(Record set Opens)

(** ** Settings of the configuration file *)

Definition do_ownsysprcline (val : text) (ls : syslines.syslines) : exitor syslines.syslines :=
  line ← make_sys_prints MAXITEMS val (sysdef.configname <$> prcsyspdefs);
  Ret (syslines.mk
         line ls.(syslines.allcpuline) ls.(syslines.indivcpuline) ls.(syslines.cplline)
         ls.(syslines.memline) ls.(syslines.swpline) ls.(syslines.pagline) ls.(syslines.contline)
         ls.(syslines.dskline) ls.(syslines.nfsmountline) ls.(syslines.nfcline)
         ls.(syslines.nfsline) ls.(syslines.nettransportline) ls.(syslines.netnetline)
         ls.(syslines.netinterfaceline)).
Definition do_ownallcpuline (val : text) (ls : syslines.syslines) : exitor syslines.syslines :=
  line ← make_sys_prints MAXITEMS val (sysdef.configname <$> cpusyspdefs);
  Ret (syslines.mk
         ls.(syslines.sysprcline) line ls.(syslines.indivcpuline) ls.(syslines.cplline)
         ls.(syslines.memline) ls.(syslines.swpline) ls.(syslines.pagline) ls.(syslines.contline)
         ls.(syslines.dskline) ls.(syslines.nfsmountline) ls.(syslines.nfcline)
         ls.(syslines.nfsline) ls.(syslines.nettransportline) ls.(syslines.netnetline)
         ls.(syslines.netinterfaceline)).
Definition do_ownindivcpuline (val : text) (ls : syslines.syslines) : exitor syslines.syslines :=
  line ← make_sys_prints MAXITEMS val (sysdef.configname <$> cpisyspdefs);
  Ret (syslines.mk
         ls.(syslines.sysprcline) ls.(syslines.allcpuline) line ls.(syslines.cplline)
         ls.(syslines.memline) ls.(syslines.swpline) ls.(syslines.pagline) ls.(syslines.contline)
         ls.(syslines.dskline) ls.(syslines.nfsmountline) ls.(syslines.nfcline)
         ls.(syslines.nfsline) ls.(syslines.nettransportline) ls.(syslines.netnetline)
         ls.(syslines.netinterfaceline)).
Definition do_owncplline (val : text) (ls : syslines.syslines) : exitor syslines.syslines :=
  line ← make_sys_prints MAXITEMS val (sysdef.configname <$> cplsyspdefs);
  Ret (syslines.mk
         ls.(syslines.sysprcline) ls.(syslines.allcpuline) ls.(syslines.indivcpuline) line
         ls.(syslines.memline) ls.(syslines.swpline) ls.(syslines.pagline) ls.(syslines.contline)
         ls.(syslines.dskline) ls.(syslines.nfsmountline) ls.(syslines.nfcline)
         ls.(syslines.nfsline) ls.(syslines.nettransportline) ls.(syslines.netnetline)
         ls.(syslines.netinterfaceline)).
Definition do_ownmemline (val : text) (ls : syslines.syslines) : exitor syslines.syslines :=
  line ← make_sys_prints MAXITEMS val (sysdef.configname <$> memsyspdefs);
  Ret (syslines.mk
         ls.(syslines.sysprcline) ls.(syslines.allcpuline) ls.(syslines.indivcpuline)
         ls.(syslines.cplline) line ls.(syslines.swpline) ls.(syslines.pagline)
         ls.(syslines.contline) ls.(syslines.dskline) ls.(syslines.nfsmountline)
         ls.(syslines.nfcline) ls.(syslines.nfsline) ls.(syslines.nettransportline)
         ls.(syslines.netnetline) ls.(syslines.netinterfaceline)).
Definition do_ownswpline (val : text) (ls : syslines.syslines) : exitor syslines.syslines :=
  line ← make_sys_prints MAXITEMS val (sysdef.configname <$> swpsyspdefs);
  Ret (syslines.mk
         ls.(syslines.sysprcline) ls.(syslines.allcpuline) ls.(syslines.indivcpuline)
         ls.(syslines.cplline) ls.(syslines.memline) line ls.(syslines.pagline)
         ls.(syslines.contline) ls.(syslines.dskline) ls.(syslines.nfsmountline)
         ls.(syslines.nfcline) ls.(syslines.nfsline) ls.(syslines.nettransportline)
         ls.(syslines.netnetline) ls.(syslines.netinterfaceline)).
Definition do_ownpagline (val : text) (ls : syslines.syslines) : exitor syslines.syslines :=
  line ← make_sys_prints MAXITEMS val (sysdef.configname <$> pagsyspdefs);
  Ret (syslines.mk
         ls.(syslines.sysprcline) ls.(syslines.allcpuline) ls.(syslines.indivcpuline)
         ls.(syslines.cplline) ls.(syslines.memline) ls.(syslines.swpline) line
         ls.(syslines.contline) ls.(syslines.dskline) ls.(syslines.nfsmountline)
         ls.(syslines.nfcline) ls.(syslines.nfsline) ls.(syslines.nettransportline)
         ls.(syslines.netnetline) ls.(syslines.netinterfaceline)).
Definition do_owndskline (val : text) (ls : syslines.syslines) : exitor syslines.syslines :=
  line ← make_sys_prints MAXITEMS val (sysdef.configname <$> dsksyspdefs);
  Ret (syslines.mk
         ls.(syslines.sysprcline) ls.(syslines.allcpuline) ls.(syslines.indivcpuline)
         ls.(syslines.cplline) ls.(syslines.memline) ls.(syslines.swpline) ls.(syslines.pagline)
         ls.(syslines.contline) line ls.(syslines.nfsmountline) ls.(syslines.nfcline)
         ls.(syslines.nfsline) ls.(syslines.nettransportline) ls.(syslines.netnetline)
         ls.(syslines.netinterfaceline)).
Definition do_ownnettransportline (val : text) (ls : syslines.syslines) : exitor syslines.syslines :=
  line ← make_sys_prints MAXITEMS val (sysdef.configname <$> nettranssyspdefs);
  Ret (syslines.mk
         ls.(syslines.sysprcline) ls.(syslines.allcpuline) ls.(syslines.indivcpuline)
         ls.(syslines.cplline) ls.(syslines.memline) ls.(syslines.swpline) ls.(syslines.pagline)
         ls.(syslines.contline) ls.(syslines.dskline) ls.(syslines.nfsmountline)
         ls.(syslines.nfcline) ls.(syslines.nfsline) line ls.(syslines.netnetline)
         ls.(syslines.netinterfaceline)).
Definition do_ownnetnetline (val : text) (ls : syslines.syslines) : exitor syslines.syslines :=
  line ← make_sys_prints MAXITEMS val (sysdef.configname <$> netnetsyspdefs);
  Ret (syslines.mk
         ls.(syslines.sysprcline) ls.(syslines.allcpuline) ls.(syslines.indivcpuline)
         ls.(syslines.cplline) ls.(syslines.memline) ls.(syslines.swpline) ls.(syslines.pagline)
         ls.(syslines.contline) ls.(syslines.dskline) ls.(syslines.nfsmountline)
         ls.(syslines.nfcline) ls.(syslines.nfsline) ls.(syslines.nettransportline) line
         ls.(syslines.netinterfaceline)).
Definition do_ownnetinterfaceline (val : text) (ls : syslines.syslines) : exitor syslines.syslines :=
  line ← make_sys_prints MAXITEMS val (sysdef.configname <$> netintfsyspdefs);
  Ret (syslines.mk
         ls.(syslines.sysprcline) ls.(syslines.allcpuline) ls.(syslines.indivcpuline)
         ls.(syslines.cplline) ls.(syslines.memline) ls.(syslines.swpline) ls.(syslines.pagline)
         ls.(syslines.contline) ls.(syslines.dskline) ls.(syslines.nfsmountline)
         ls.(syslines.nfcline) ls.(syslines.nfsline) ls.(syslines.nettransportline)
         ls.(syslines.netnetline) line).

(Record set Closes)

What is required
When a line in the material above includes the word "MAXITEMS", copy that line.

Result
  line ← make_sys_prints MAXITEMS val (sysdef.configname <$> prcsyspdefs);
  line ← make_sys_prints MAXITEMS val (sysdef.configname <$> cpusyspdefs);
  line ← make_sys_prints MAXITEMS val (sysdef.configname <$> cpisyspdefs);
  line ← make_sys_prints MAXITEMS val (sysdef.configname <$> cplsyspdefs);
  line ← make_sys_prints MAXITEMS val (sysdef.configname <$> memsyspdefs);
  line ← make_sys_prints MAXITEMS val (sysdef.configname <$> swpsyspdefs);
  line ← make_sys_prints MAXITEMS val (sysdef.configname <$> pagsyspdefs);
  line ← make_sys_prints MAXITEMS val (sysdef.configname <$> dsksyspdefs);
  line ← make_sys_prints MAXITEMS val (sysdef.configname <$> nettranssyspdefs);
  line ← make_sys_prints MAXITEMS val (sysdef.configname <$> netnetsyspdefs);
  line ← make_sys_prints MAXITEMS val (sysdef.configname <$> netintfsyspdefs);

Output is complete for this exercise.